(** The trace of the saving cell: the loads of the loop, then, if all of
    them succeeded, [to_pickle], [to_csv] and the display of [head()], each
    attempted only if the one before returned. *)
Lemma run_build_cell (h : handler T) :
  exists loads,
    forallb is_load loads = true /\
    match mapM (load_frame h) concs with
    | Err e => run h build_cell = (loads, Err e)
    | Ok fs =>
        let data := concat fs in
        let pickle := ToPickle data "data/fluorescence.p" in
        let csv := ToCsv data "data/fluorescence.csv" in
        let head := Display [VFrame (firstn 5 data)] in
        run h build_cell =
        match h _ pickle with
        | Err e => (loads ++ [Ev pickle (Err e)], Err e)
        | Ok u1 =>
            match h _ csv with
            | Err e => (loads ++ [Ev pickle (Ok u1); Ev csv (Err e)], Err e)
            | Ok u2 =>
                match h _ head with
                | Err e =>
                    (loads ++ [Ev pickle (Ok u1); Ev csv (Ok u2); Ev head (Err e)],
                     Err e)
                | Ok u3 =>
                    (loads ++ [Ev pickle (Ok u1); Ev csv (Ok u2); Ev head (Ok u3)],
                     Ok data)
                end
            end
        end
    end.
Proof.
  destruct (run_build_loop h concs []) as [Hout Hloads].
  exists (fst (run h (for_each concs build_body []))).
  split; [exact Hloads|].
  unfold build_cell. rewrite run_pbind.
  destruct (run h (for_each concs build_body [])) as [loads out].
  cbn [fst snd] in *. subst out.
  destruct (mapM (load_frame h) concs) as [fs|e]; cbn [bind app]; [|reflexivity].
  cbn zeta.
  rewrite run_pbind, run_perform.
  destruct (h _ (ToPickle (concat fs) "data/fluorescence.p")) as [u1|e]; [|reflexivity].
  rewrite run_pbind, run_perform.
  destruct (h _ (ToCsv (concat fs) "data/fluorescence.csv")) as [u2|e]; [|reflexivity].
  rewrite run_pbind, run_perform.
  destruct (h _ (Display [VFrame (firstn 5 (concat fs))])) as [u3|e]; reflexivity.
Qed.

(** What a completed run of the saving cell returns. *)
Lemma run_build_cell_ok (h : handler T) (tr : list (event T)) (data : dataframe T) :
  run h build_cell = (tr, Ok data) ->
  exists fs loads,
    mapM (load_frame h) concs = Ok fs /\ data = concat fs /\
    forallb is_load loads = true /\
    tr = loads ++ [Ev (ToPickle data "data/fluorescence.p") (Ok tt);
                   Ev (ToCsv data "data/fluorescence.csv") (Ok tt);
                   Ev (Display [VFrame (firstn 5 data)]) (Ok tt)].
Proof.
  destruct (run_build_cell h) as (loads & Hloads & Hrun).
  destruct (mapM (load_frame h) concs) as [fs|e]; [|rewrite Hrun; discriminate].
  cbn zeta in Hrun. rewrite Hrun.
  destruct (h _ (ToPickle _ _)) as [[]|e]; [|discriminate].
  destruct (h _ (ToCsv _ _)) as [[]|e]; [|discriminate].
  destruct (h _ (Display _)) as [[]|e]; [|discriminate].
  intros E. injection E as <- <-.
  exists fs, loads. repeat split. exact Hloads.
Qed.
End Facts.
(** * Productivity timer: the Pomodoro state machine of [pomodoro_timer.py]

    A shallow embedding of the classes [State], [PomodoroTimer] and of the
    state-changing callbacks of [PomodoroGUI].  Python integers are [Z],
    the two class-level dictionaries are finite maps whose lookup can raise
    [KeyError], and the one floating-point computation of the program (the
    fill level of the energy-drink picture) is carried out on IEEE-754
    binary64 numbers as specified by [SpecFloat].  Methods are computations
    in a state-and-exception monad over the timer object; the program has
    no handler, so an exception ends the computation. *)

From Stdlib Require Import ZArith QArith Qround Lia.
From Stdlib Require Import Floats.SpecFloat.
From stdpp Require Import base decidable countable gmap strings list pretty.

Local Open Scope Z_scope.

(** ** The [State] enumeration *)

Inductive State : Type :=
  | FOCUS
  | SHORT_BREAK
  | LONG_BREAK.

#[global] Instance State_eq_dec : EqDecision State.
Proof. solve_decision. Defined.

Definition State_to_nat (p : State) : nat :=
  match p with FOCUS => 0%nat | SHORT_BREAK => 1%nat | LONG_BREAK => 2%nat end.

Definition State_of_nat (n : nat) : option State :=
  match n with
  | 0%nat => Some FOCUS
  | 1%nat => Some SHORT_BREAK
  | 2%nat => Some LONG_BREAK
  | _ => None
  end.

#[global] Instance State_countable : Countable State.
Proof.
  refine (inj_countable State_to_nat State_of_nat _).
  intros []; reflexivity.
Defined.

(** [State.X.value] *)
Definition value (p : State) : string :=
  match p with
  | FOCUS => "Focus"
  | SHORT_BREAK => "Short Break"
  | LONG_BREAK => "Long Break"
  end.

(** ** Exceptions and dictionary access *)

Inductive PyError : Type :=
  | KeyError
  | ZeroDivisionError
  | OverflowError
  | ValueError.

Definition result (A : Type) : Type := PyError + A.

(** [d[k]] *)
Definition getitem {V : Type} (d : gmap State V) (k : State) : result V :=
  match d !! k with
  | Some v => inr v
  | None => inl KeyError
  end.

(** ** Class attributes of [PomodoroTimer] *)

Definition DURATIONS : gmap State Z :=
  <[FOCUS := 25 * 60]> (<[SHORT_BREAK := 5 * 60]> (<[LONG_BREAK := 15 * 60]> ∅)).

Definition COLORS : gmap State string :=
  <[FOCUS := "#4CAF50"]> (<[SHORT_BREAK := "#FFEB3B"]> (<[LONG_BREAK := "#F44336"]> ∅)).

(** The duration table read as a function; [DURATIONS_lookup] below shows
    that every key is present. *)
Definition duration (p : State) : Z := default 0 (DURATIONS !! p).

(** ** The timer object *)

Record PomodoroTimer : Type := mkTimer {
  current_state : State;
  time_remaining : Z;
  is_running : bool;
  focus_count : Z;
  timer_id : option string
}.

Definition set_current_state (p : State) (t : PomodoroTimer) : PomodoroTimer :=
  mkTimer p (time_remaining t) (is_running t) (focus_count t) (timer_id t).

Definition set_time_remaining (n : Z) (t : PomodoroTimer) : PomodoroTimer :=
  mkTimer (current_state t) n (is_running t) (focus_count t) (timer_id t).

Definition set_is_running (b : bool) (t : PomodoroTimer) : PomodoroTimer :=
  mkTimer (current_state t) (time_remaining t) b (focus_count t) (timer_id t).

Definition set_focus_count (c : Z) (t : PomodoroTimer) : PomodoroTimer :=
  mkTimer (current_state t) (time_remaining t) (is_running t) c (timer_id t).

Definition set_timer_id (i : option string) (t : PomodoroTimer) : PomodoroTimer :=
  mkTimer (current_state t) (time_remaining t) (is_running t) (focus_count t) i.

(** ** Methods run in a state monad with exceptions *)

Definition M (A : Type) : Type := PomodoroTimer -> result (A * PomodoroTimer).

Definition ret {A : Type} (a : A) : M A := fun t => inr (a, t).

Definition bind {A B : Type} (c : M A) (k : A -> M B) : M B :=
  fun t =>
    match c t with
    | inl e => inl e
    | inr (a, t') => k a t'
    end.

Definition self : M PomodoroTimer := fun t => inr (t, t).

Definition assign (f : PomodoroTimer -> PomodoroTimer) : M unit := fun t => inr (tt, f t).

Definition lift {A : Type} (r : result A) : M A :=
  fun t =>
    match r with
    | inl e => inl e
    | inr a => inr (a, t)
    end.

Declare Scope py_scope.
Delimit Scope py_scope with py.
Notation "x <- c ;; k" := (bind c (fun x => k))
  (at level 100, c at next level, right associativity) : py_scope.
Notation "c ;; k" := (bind c (fun _ => k))
  (at level 100, right associativity) : py_scope.
Local Open Scope py_scope.

(** [PomodoroTimer.__init__] *)
Definition init : result PomodoroTimer :=
  match getitem DURATIONS FOCUS with
  | inl e => inl e
  | inr d => inr (mkTimer FOCUS d false 0 None)
  end.

(** [PomodoroTimer.get_next_state] *)
Definition get_next_state : M State :=
  t <- self ;;
  if decide (current_state t = FOCUS) then
    if focus_count t >=? 3 then ret LONG_BREAK else ret SHORT_BREAK
  else ret FOCUS.

(** [PomodoroTimer.transition_to_next_state] *)
Definition transition_to_next_state : M unit :=
  t <- self ;;
  (if decide (current_state t = FOCUS) then
     assign (set_focus_count (focus_count t + 1)) ;;
     t1 <- self ;;
     if focus_count t1 >=? 4 then assign (set_focus_count 0) else ret tt
   else ret tt) ;;
  next <- get_next_state ;;
  assign (set_current_state next) ;;
  t2 <- self ;;
  d <- lift (getitem DURATIONS (current_state t2)) ;;
  assign (set_time_remaining d).

(** [PomodoroTimer.reset_to_focus] *)
Definition reset_to_focus : M unit :=
  t <- self ;;
  if decide (current_state t = FOCUS) then
    d <- lift (getitem DURATIONS FOCUS) ;;
    assign (set_time_remaining d)
  else
    assign (set_current_state FOCUS) ;;
    d <- lift (getitem DURATIONS FOCUS) ;;
    assign (set_time_remaining d).

(** [PomodoroTimer.tick] *)
Definition tick : M bool :=
  t <- self ;;
  if time_remaining t >? 0 then
    assign (set_time_remaining (time_remaining t - 1)) ;;
    t' <- self ;;
    ret (time_remaining t' =? 0)
  else ret false.

(** ** Binary64 arithmetic, as CPython's [float] performs it *)

Definition prec : Z := 53.
Definition emax : Z := 1024.

(** An integer as an exact, not yet rounded, binary number. *)
Definition exact_int (n : Z) : spec_float :=
  match n with
  | Z0 => S754_zero false
  | Zpos p => S754_finite false p 0
  | Zneg p => S754_finite true p 0
  end.

(** [float(n)]: rounded to nearest even, [OverflowError] beyond the range. *)
Definition float_of_int (n : Z) : result spec_float :=
  match binary_normalize prec emax n 0 false with
  | S754_infinity _ => inl OverflowError
  | x => inr x
  end.
(** On a reachable session a square has an owner exactly when its four
    sides are claimed. *)
Lemma reachable_owned_iff_complete nr nc s i j :
  reachable nr nc s → inGrid s i j →
  ownerAt s i j ≠ None ↔ complete s i j = true.
Proof.
  intros Hreach. revert i j.
  induction Hreach as [|s type r c s' Hreach IH Hm]; intros i j Hin.
  - rewrite ownerAt_createInitialState. unfold complete.
    rewrite !edgeAt_createInitialState. simpl. split; done.
  - destruct (handleMove_accepted s type r c s' (reachable_wf _ _ _ Hreach) Hm)
      as [_ Hacc].
    apply (accepted_inGrid _ _ _ _ _ i j Hacc) in Hin.
    specialize (IH i j Hin).
    pose proof (acc_owner _ _ _ _ _ Hacc i j) as Hown.
    pose proof (accepted_sidesOf _ _ _ _ _ i j Hacc) as Hsides.
    unfold completedBy, fills in Hown.
    destruct (decide ((i, j) ∈ squaresToCheck (isHType type) r c)) as [Hadj|Hadj].
    + rewrite (bool_decide_eq_true_2 _ Hadj) in Hown.
      rewrite (bool_decide_eq_true_2 _ Hin) in Hown. simpl in Hown.
      destruct (ownerAt s i j) as [p|] eqn:Hold.
      * rewrite bool_decide_eq_false_2 in Hown by done. simpl in Hown.
        rewrite Hown. split; [intros _|done].
        apply (complete_mono _ _ _ _ _ i j Hacc). by apply IH.
      * rewrite bool_decide_eq_true_2 in Hown by done. simpl in Hown.
        rewrite Hown. destruct (complete s' i j); split; done.
    + rewrite (bool_decide_eq_false_2 _ Hadj) in Hown, Hsides.
      simpl in Hown, Hsides. rewrite Hown, IH, !complete_sidesOf. lia.
Qed.

(** X4.  On every reachable session a square has an owner exactly when
    its four sides are claimed, that is, when [getSquareSideCount]
    answers 4. *)
Theorem owned_iff_four_sides nr nc s i j :
  reachable nr nc s →
  (∃ p, get (squares s) i j = Some (Some p)) ↔
  getSquareSideCount s i j = Some 4.
Proof.
  intros Hreach. pose proof (reachable_wf _ _ _ Hreach) as Hs.
  rewrite (getSquareSideCount_Some s i j 4 Hs) by lia.
  rewrite <- complete_sidesOf. split.
  - intros [p Hget].
    pose proof (get_inside _ _ _ _ _ _ (wf_squares s Hs) Hget) as Hin.
    split; [done|]. apply (reachable_owned_iff_complete nr nc s i j Hreach Hin).
    unfold ownerAt. by rewrite Hget.
  - intros [Hin Hfull].
    apply (reachable_owned_iff_complete nr nc s i j Hreach Hin) in Hfull.
    rewrite (get_squares s i j Hs Hin).
    destruct (ownerAt s i j) as [p|]; [by exists p|done].
Qed.
(** The worlds reached through the interface alone. *)
Inductive reachable_ui (randomUUID : nat → string) : World → Prop :=
| reachable_ui_init : reachable_ui randomUUID init
| reachable_ui_step e w :
    reachable_ui randomUUID w → fired_by_ui e w →
    reachable_ui randomUUID (handle randomUUID e w).

(** The audio element is mounted and the active index is the sentinel or
    an index of the playlist. *)
Definition position_ok (w : World) : Prop :=
  is_Some (audioRef (refs w))
  ∧ -1 ≤ currentTrackIndex (st w) < size_of w.

(** *** What the component renders *)

Definition selectMusic : string := "选择音乐 (Select Music)".
Definition addMusicHint : string := "添加音乐以启用 AI 分析...".
Definition pressAnalyzeHint : string := "点击 AI 按钮解读歌单。".

(** The heading:
    [currentTrackIndex !== -1 ? playlist[currentTrackIndex].name : ...];
    reading [.name] of a missing entry throws ([None]). *)
Definition renderTitle (w : World) : option string :=
  let cur := currentTrackIndex (st w) in
  if cur =? -1 then Some selectMusic
  else if cur <? 0 then None
  else Track.name <$> playlist (st w) !! Z.to_nat cur.

(** One row of the list: the track's name, and whether it is drawn as the
    active one ([currentTrackIndex === index]). *)
Record Row := {
  rowName : string;
  rowActive : bool
}.

Record View := {
  title : string;
  showsPause : bool;
  rows : list Row;
  footerCount : nat;
  analysisText : string;
  analyzeDisabled : bool
}.

Definition renderRows (w : World) : list Row :=
  imap (λ index track,
          {| rowName := Track.name track;
             rowActive := currentTrackIndex (st w) =? Z.of_nat index |})
       (playlist (st w)).

(** [aiAnalysis || (playlist.length === 0 ? ... : ...)] *)
Definition renderAnalysis (w : World) : string :=
  if String.eqb (aiAnalysis (st w)) EmptyString then
    if (length (playlist (st w)) =? 0)%nat then addMusicHint
    else pressAnalyzeHint
  else aiAnalysis (st w).

(** The body of [App]'s return, as far as it depends on the state. *)
Definition render (w : World) : option View :=
  match renderTitle w with
  | None => None
  | Some t =>
      Some {| title := t;
              showsPause := isPlaying (st w);
              rows := renderRows w;
              footerCount := length (playlist (st w));
              analysisText := renderAnalysis w;
              analyzeDisabled :=
                isAnalyzing (st w)
                || (length (playlist (st w)) =? 0)%nat |}
  end.

(** [x] is a number, from [lo] to [hi]. *)
Definition between (lo hi : Q) (x : Visualizer.jsnum) : Prop :=
  match x with
  | Visualizer.Num q => (lo <= q <= hi)%Q
  | Visualizer.NaN => False
  end.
_____
### Task requirements
Start with the line above that contains "(loads, Err e)" and stop after the line that contains "cbn zeta in Hrun. rewrite Hrun.". Output those lines exactly, and only those.

### The answer
    | Err e => run h build_cell = (loads, Err e)
    | Ok fs =>
        let data := concat fs in
        let pickle := ToPickle data "data/fluorescence.p" in
        let csv := ToCsv data "data/fluorescence.csv" in
        let head := Display [VFrame (firstn 5 data)] in
        run h build_cell =
        match h _ pickle with
        | Err e => (loads ++ [Ev pickle (Err e)], Err e)
        | Ok u1 =>
            match h _ csv with
            | Err e => (loads ++ [Ev pickle (Ok u1); Ev csv (Err e)], Err e)
            | Ok u2 =>
                match h _ head with
                | Err e =>
                    (loads ++ [Ev pickle (Ok u1); Ev csv (Ok u2); Ev head (Err e)],
                     Err e)
                | Ok u3 =>
                    (loads ++ [Ev pickle (Ok u1); Ev csv (Ok u2); Ev head (Ok u3)],
                     Ok data)
                end
            end
        end
    end.
Proof.
  destruct (run_build_loop h concs []) as [Hout Hloads].
  exists (fst (run h (for_each concs build_body []))).
  split; [exact Hloads|].
  unfold build_cell. rewrite run_pbind.
  destruct (run h (for_each concs build_body [])) as [loads out].
  cbn [fst snd] in *. subst out.
  destruct (mapM (load_frame h) concs) as [fs|e]; cbn [bind app]; [|reflexivity].
  cbn zeta.
  rewrite run_pbind, run_perform.
  destruct (h _ (ToPickle (concat fs) "data/fluorescence.p")) as [u1|e]; [|reflexivity].
  rewrite run_pbind, run_perform.
  destruct (h _ (ToCsv (concat fs) "data/fluorescence.csv")) as [u2|e]; [|reflexivity].
  rewrite run_pbind, run_perform.
  destruct (h _ (Display [VFrame (firstn 5 (concat fs))])) as [u3|e]; reflexivity.
Qed.

(** What a completed run of the saving cell returns. *)
Lemma run_build_cell_ok (h : handler T) (tr : list (event T)) (data : dataframe T) :
  run h build_cell = (tr, Ok data) ->
  exists fs loads,
    mapM (load_frame h) concs = Ok fs /\ data = concat fs /\
    forallb is_load loads = true /\
    tr = loads ++ [Ev (ToPickle data "data/fluorescence.p") (Ok tt);
                   Ev (ToCsv data "data/fluorescence.csv") (Ok tt);
                   Ev (Display [VFrame (firstn 5 data)]) (Ok tt)].
Proof.
  destruct (run_build_cell h) as (loads & Hloads & Hrun).
  destruct (mapM (load_frame h) concs) as [fs|e]; [|rewrite Hrun; discriminate].
  cbn zeta in Hrun. rewrite Hrun.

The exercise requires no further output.